Where value accrues — the structural argument
The standard tech-stack logic is that value accrues to the layer with the strongest switching costs and the least commodity competition. In the AI stack, those properties are distributed non-uniformly:
Layer 1 (hardware) has enormous switching costs but also enormous capital barriers — value accrues there but so does risk. Layer 3 (inference infrastructure) has growing switching costs because optimized inference engines are deeply coupled to both hardware characteristics and model architectures — porting a production serving layer from one system to another is expensive. Layer 4 (developer tooling) has high coupling to engineering workflows, which creates stickiness, but also faces the perpetual threat of being absorbed by cloud providers packaging their own tooling.
Layer 5 is structurally the most contested. Application enablement companies face competition from below (cloud providers building managed APIs) and from above (application developers who eventually internalize the capability). We are not saying Layer 5 is a bad place to build — several large companies will emerge from it. We are saying that our operating knowledge compounds more at Layers 3 and 4, and that is where we focus.
The cross-layer tension: serving frameworks vs. cloud provider packaging
The most interesting tension in the current landscape is between standalone inference serving infrastructure (Layer 3 specialists) and the serving capabilities that major cloud providers are bundling into their managed AI platforms. AWS SageMaker, Azure ML, and GCP Vertex AI are all building managed inference endpoints. If these products become good enough, do the Layer 3 specialists get squeezed?
We have thought about this a lot and our current position is: no, not for the next several years, and perhaps not structurally at all for the leading infrastructure companies. The reason is that the performance gap between optimized inference and managed cloud serving is significant — 3x to 10x in throughput at equivalent hardware cost, depending on the workload and model size. That gap exists because the cloud providers are building for the 80th percentile of use cases, and the teams at Layer 3 infrastructure companies are building for the demands of production serving at the edge of what is possible.

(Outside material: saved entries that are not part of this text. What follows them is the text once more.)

(** [configure], with the values [getJsonStringValue] and
    [getJsonIntValue] read from the configuration (defaults included). *)
Definition configure (pullUrl socketUrl : string)
    (timeout retries authRetries initialMs maxMs : Z) (e : Engine) : Engine * list Effect :=
  if isShutdown e then (e, []) else
  let e := set_pullEndpointUrl pullUrl e in
  let e := set_socketioUrl socketUrl e in
  let e := set_timeoutMs timeout e in
  let e := set_maxRetries (Z.max 0 retries) e in
  let e := set_maxAuthRetries (Z.max 0 authRetries) e in
  let e := set_retryInitialMs (Z.max 0 initialMs) e in
  let e := set_retryMaxMs (Z.max (retryInitialMs e) maxMs) e in
  let e := set_state Configured e in
  (e, emitLocked e EvConfigured).

Definition shutdown (e : Engine) : Engine * list Effect :=
  let e := set_isShutdown true e in
  let e := set_hasEventCallback false e in
  let e := set_hasApplyCallback false e in
  let e := set_syncInFlight false e in
  let e := set_retryScheduled false e in
  let e := set_retryCount 0 e in
  let e := set_pendingReason "" e in
  let e := set_currentReason "" e in
  let e := set_currentPullUrl "" e in
  let e := set_state Idle e in
  (set_syncId (syncId e + 1) e, []).
(** ** What the validator accepts *)

(** X17.  A text the validator accepts has between 8 and 16 characters,
    starts with '+' and holds no white space: a number written with blanks
    between its digits is answered as invalid. *)
Theorem valid_phone_bounds (s : str) :
  valid_phone s = true ->
  8 <= List.length s <= 16 /\ hd_error s = Some 43%N /\
  forallb (fun c => negb (isspace_char c)) s = true.
Proof.
  rewrite valid_phone_format. destruct s as [|c ds]; [discriminate|].
  unfold matches_format. cbn [List.length hd_error forallb].
  intros H. repeat (apply andb_true_iff in H as [H ?]).
  apply N.eqb_eq in H. subst c.
  apply Nat.leb_le in H0. apply Nat.leb_le in H1.
  split; [lia|]. split; [reflexivity|].
  change (isspace_char 43%N) with false. cbn [negb andb].
  eapply forallb_impl; [|exact H2].
  intros x Hx. now rewrite (digit_not_space x Hx).
Qed.

Lemma valid_phone_bounds_witness :
  8 <= List.length us_number <= 16 /\ hd_error us_number = Some 43%N /\
  forallb (fun c => negb (isspace_char c)) us_number = true.
Proof. exact (valid_phone_bounds us_number eq_refl). Defined.

(** ** A batch and its entries sent one by one *)

Lemma batch_step_as_message (u : option str) (now : str) (st st' : batch_state)
    (num : str) :
  batch_step (username_or_unknown u) now st num = Ok st' ->
  conn st' = fst (handle_message (conn st) u num now).
Proof.
  rewrite batch_step_cases, handle_message_cases. cbv zeta. unfold number_exists.
  intros [= <-].
  destruct (valid_phone (strip num)); [|reflexivity].
  destruct (select_phone (conn st) (strip num)); reflexivity.
Qed.

Lemma batch_loop_as_messages (u : option str) (now : str) (numbers : list str)
    (st st' : batch_state) :
  batch_loop (username_or_unknown u) now st numbers = Ok st' ->
  conn st' = run_ops (conn st) (map (fun num => Message u num now) numbers).
Proof.
  revert st. induction numbers as [|num numbers IH]; intros st; simpl.
  - now intros [= <-].
  - destruct (batch_step (username_or_unknown u) now st num) as [st1|e] eqn:E;
      simpl; [|discriminate].
    intros Hl. rewrite (IH _ Hl), (batch_step_as_message _ _ _ _ E). reflexivity.
Qed.

(** X18.  A batch writes what its entries would write when sent one by one
    as messages by the same user at the time of the batch: the table after
    the batch is the table after that sequence of messages. *)
Theorem batch_as_messages (db : table) (u : option str) (args : list str) (now : str) :
  fst (batch_input db u args now)
  = run_ops db (map (fun num => Message u num now) args).
Proof.
  unfold batch_input. destruct args as [|a args]; [reflexivity|].
  destruct (batch_loop_returns (username_or_unknown u) now (a :: args) (batch_start db))
    as [st Hst].
  rewrite Hst. cbn [fst]. exact (batch_loop_as_messages _ _ _ _ Hst).
Qed.
Lemma sim_read_name {A} (binding : option A) : sim eq (read_name binding) (read_name binding).
Proof. apply sim_local. intros st st' Hst. destruct binding; now split. Qed.

Lemma sim_print text : sim eq (print text) (print text).
Proof.
  apply sim_local. intros st st' [Hfs Htrace]. split; [reflexivity|].
  split; [exact Hfs|]. simpl. now rewrite !map_app, Htrace.
Qed.

Lemma sim_read_file file : sim eq (read_file file) (read_file file).
Proof.
  apply sim_local. intros st st' [Hfs Htrace]. unfold read_file. rewrite Hfs.
  destruct (fs st' !! file); now split.
Qed.

Lemma sim_open_append file : sim eq (open_append file) (open_append file).
Proof.
  apply sim_local. intros st st' [Hfs Htrace]. split; [reflexivity|].
  split; simpl; [now rewrite Hfs|exact Htrace].
Qed.

Lemma sim_f_write file text : sim eq (f_write file text) (f_write file text).
Proof.
  apply sim_local. intros st st' [Hfs Htrace]. split; [reflexivity|].
  split; simpl; [now rewrite Hfs|now rewrite !map_app, Htrace].
Qed.

Lemma sim_os_remove file : sim eq (os_remove file) (os_remove file).
Proof.
  apply sim_local. intros st st' [Hfs Htrace]. unfold os_remove. rewrite Hfs.
  destruct (fs st' !! file); (split; [reflexivity|]); split; simpl; auto.
  now rewrite !map_app, Htrace.
Qed.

Companies with latency-sensitive workloads — real-time recommendations, interactive chat, autonomous coding assistants, voice interfaces — cannot absorb a 3x throughput penalty. They will pay for optimized serving infrastructure rather than accepting the managed cloud default. That is the market the Layer 3 companies are building for.
How to use this model
When we evaluate a new company in the AI infrastructure space, the first question we ask is: which layer is this, and what are the competitive dynamics specific to that layer? A model routing company is Layer 4 (or the boundary between 3 and 4). A GPU cloud operator is Layer 2. A quantization library that gets bundled into serving frameworks sits between 3 and 4.

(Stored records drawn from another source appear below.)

(** [NewHATracker] away from the panic: the jitter it draws is within
    the configured maximum, and the tracker is built unless the client
    cannot be had. *)
Lemma NewHATracker_returns {W : Type} `{!KVClient W} conf limits r (w : W) :
  UpdateTimeoutJitterMax conf < 2 ^ 62 ->
  exists jitter,
    (0 <= UpdateTimeoutJitterMax conf ->
     - UpdateTimeoutJitterMax conf <= jitter <= UpdateTimeoutJitterMax conf)
    /\ NewHATracker conf limits r w
       = Returns
           (if EnableHATracker conf
            then match kv_NewClient (KVStore conf) with
                 | Some err => (None, Some err)
                 | None =>
                     (Some (mkHATracker conf jitter limits ∅ ∅ ∅ ∅ ∅ ∅
                              0%nat 0%nat 0%nat 0%nat w []), None)
                 end
            else (Some (mkHATracker conf jitter limits ∅ ∅ ∅ ∅ ∅ ∅
                          0%nat 0%nat 0%nat 0%nat w []), None)).
Proof.
  intros Hsmall. unfold NewHATracker, rand_Int63n.
  destruct (Z.ltb_spec 0 (UpdateTimeoutJitterMax conf)) as [Hpos|Hnonpos].
  - rewrite wrap64_double_small by lia.
    destruct (Z.leb_spec (2 * UpdateTimeoutJitterMax conf) 0) as [|_]; [lia|].
    exists (dur_sub (r mod (2 * UpdateTimeoutJitterMax conf)) (UpdateTimeoutJitterMax conf)).
    split; [|reflexivity]. intros _.
    pose proof (Z.mod_pos_bound r (2 * UpdateTimeoutJitterMax conf) ltac:(lia)) as Hdraw.
    unfold dur_sub. rewrite wrap64_in_range by (unfold minDuration, maxDuration; lia). lia.
  - exists 0. split; [lia | reflexivity].
Qed.

Lemma NewHATracker_panics {W : Type} `{!KVClient W} conf limits r (w : W) :
  2 ^ 62 <= UpdateTimeoutJitterMax conf <= maxDuration ->
  NewHATracker conf limits r w = Panics.
Proof.
  intros Hlarge. pose proof (wrap64_double_large _ Hlarge) as Hwrap.
  unfold NewHATracker, rand_Int63n.
  destruct (Z.ltb_spec 0 (UpdateTimeoutJitterMax conf)) as [_|]; [|lia].
  by destruct (Z.leb_spec (wrap64 (2 * UpdateTimeoutJitterMax conf)) 0) as [_|]; [|lia].
Qed.

(** C7, amended.  [Validate] returns an error exactly when the jitter
    maximum is negative, or the failover timeout is below update timeout
    + jitter maximum + 1s, or the store is neither consul nor etcd, where
    the sum is the one the code computes, Go's wrapping [time.Duration]
    sum; whenever the sum fits in [int64] the comparison is with the
    mathematical sum.  [Validate] only reports: [NewHATracker] does not
    run it, and builds a tracker from any configuration, accepted or not,
    whose jitter maximum is below [2 ^ 62] when HA tracking is off or the
    client can be had. *)
Theorem Validate_error_iff :
  (forall cfg,
      Validate cfg <> None <->
      UpdateTimeoutJitterMax cfg < 0
      \/ FailoverTimeout cfg
         < dur_add (dur_add (UpdateTimeout cfg) (UpdateTimeoutJitterMax cfg)) Second
      \/ (Store (KVStore cfg) <> "consul"%string /\ Store (KVStore cfg) <> "etcd"%string))
  /\ (forall cfg,
      minDuration <= UpdateTimeout cfg + UpdateTimeoutJitterMax cfg + Second <= maxDuration ->
      (Validate cfg <> None <->
       UpdateTimeoutJitterMax cfg < 0
       \/ FailoverTimeout cfg < UpdateTimeout cfg + UpdateTimeoutJitterMax cfg + Second
       \/ (Store (KVStore cfg) <> "consul"%string /\ Store (KVStore cfg) <> "etcd"%string)))
  /\ (forall (W : Type) (K : KVClient W) conf limits r (w : W),
      UpdateTimeoutJitterMax conf < 2 ^ 62 ->
      EnableHATracker conf = false \/ kv_NewClient (KVStore conf) = None ->
      exists t, NewHATracker conf limits r w = Returns (Some t, None) /\ cfg t = conf).
Proof.
  assert (Hiff : forall cfg,
      Validate cfg <> None <->
      UpdateTimeoutJitterMax cfg < 0
      \/ FailoverTimeout cfg
         < dur_add (dur_add (UpdateTimeout cfg) (UpdateTimeoutJitterMax cfg)) Second
      \/ (Store (KVStore cfg) <> "consul"%string /\ Store (KVStore cfg) <> "etcd"%string)).
  { intros cfg. unfold Validate.
    destruct (Z.ltb_spec (UpdateTimeoutJitterMax cfg) 0) as [Hj|Hj].
    { split; [tauto | discriminate]. }
    destruct (Z.ltb_spec (FailoverTimeout cfg)
                (dur_add (dur_add (UpdateTimeout cfg) (UpdateTimeoutJitterMax cfg)) Second))
      as [Hf|Hf].
    { split; [tauto | discriminate]. }
    pose proof (storeAllowed_consul_etcd (Store (KVStore cfg))) as Hs.
    destruct (storeAllowed (Store (KVStore cfg)) storeAllowedList).
    - split; [congruence|]. intros [?|[?|[? ?]]]; [lia | lia |].
      destruct Hs as [Hs _]. destruct (Hs eq_refl); contradiction.
    - split; [|discriminate]. intros _. right; right.
      split; intros Heq; destruct Hs as [_ Hs]; discriminate Hs; tauto. }
  split; [exact Hiff|]. split.
  - intros cfg Hr. rewrite Hiff. by rewrite (dur_add3_in_range _ _ _ Hr).
  - intros W K conf limits r w Hsmall Hclient.
    destruct (NewHATracker_returns conf limits r w Hsmall) as (jitter & _ & ->).
    destruct Hclient as [-> | ->]; [|destruct (EnableHATracker conf)];
      (eexists; split; [reflexivity|reflexivity]).
Qed.

(** ** The admission check *)

Section AdmissionProperties.

Context {W : Type} `{!KVClient W}.

Implicit Types c : HATracker W.

Lemma callClient_cache {A : Type} (call : KVCall) (op : W -> A * W) c :
  sameCache c (callClient call op c).2.
Proof. unfold callClient, sameCache. by destruct (op (world c)). Qed.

The second question: what is the company's relationship to the layers adjacent to it? Is it threatened by downward integration from a cloud provider? Is it building toward upward expansion into the application layer? Does its defensibility depend on coupling to a specific model architecture that could become obsolete?
These questions do not produce clean answers but they force rigorous thinking about structural position — which is more useful than focusing on near-term traction metrics for companies this early in a technology cycle.
The model will need revision as the stack evolves. That is fine. What we want is a working vocabulary for the problems that matter, not a fixed taxonomy that we defend past its useful life.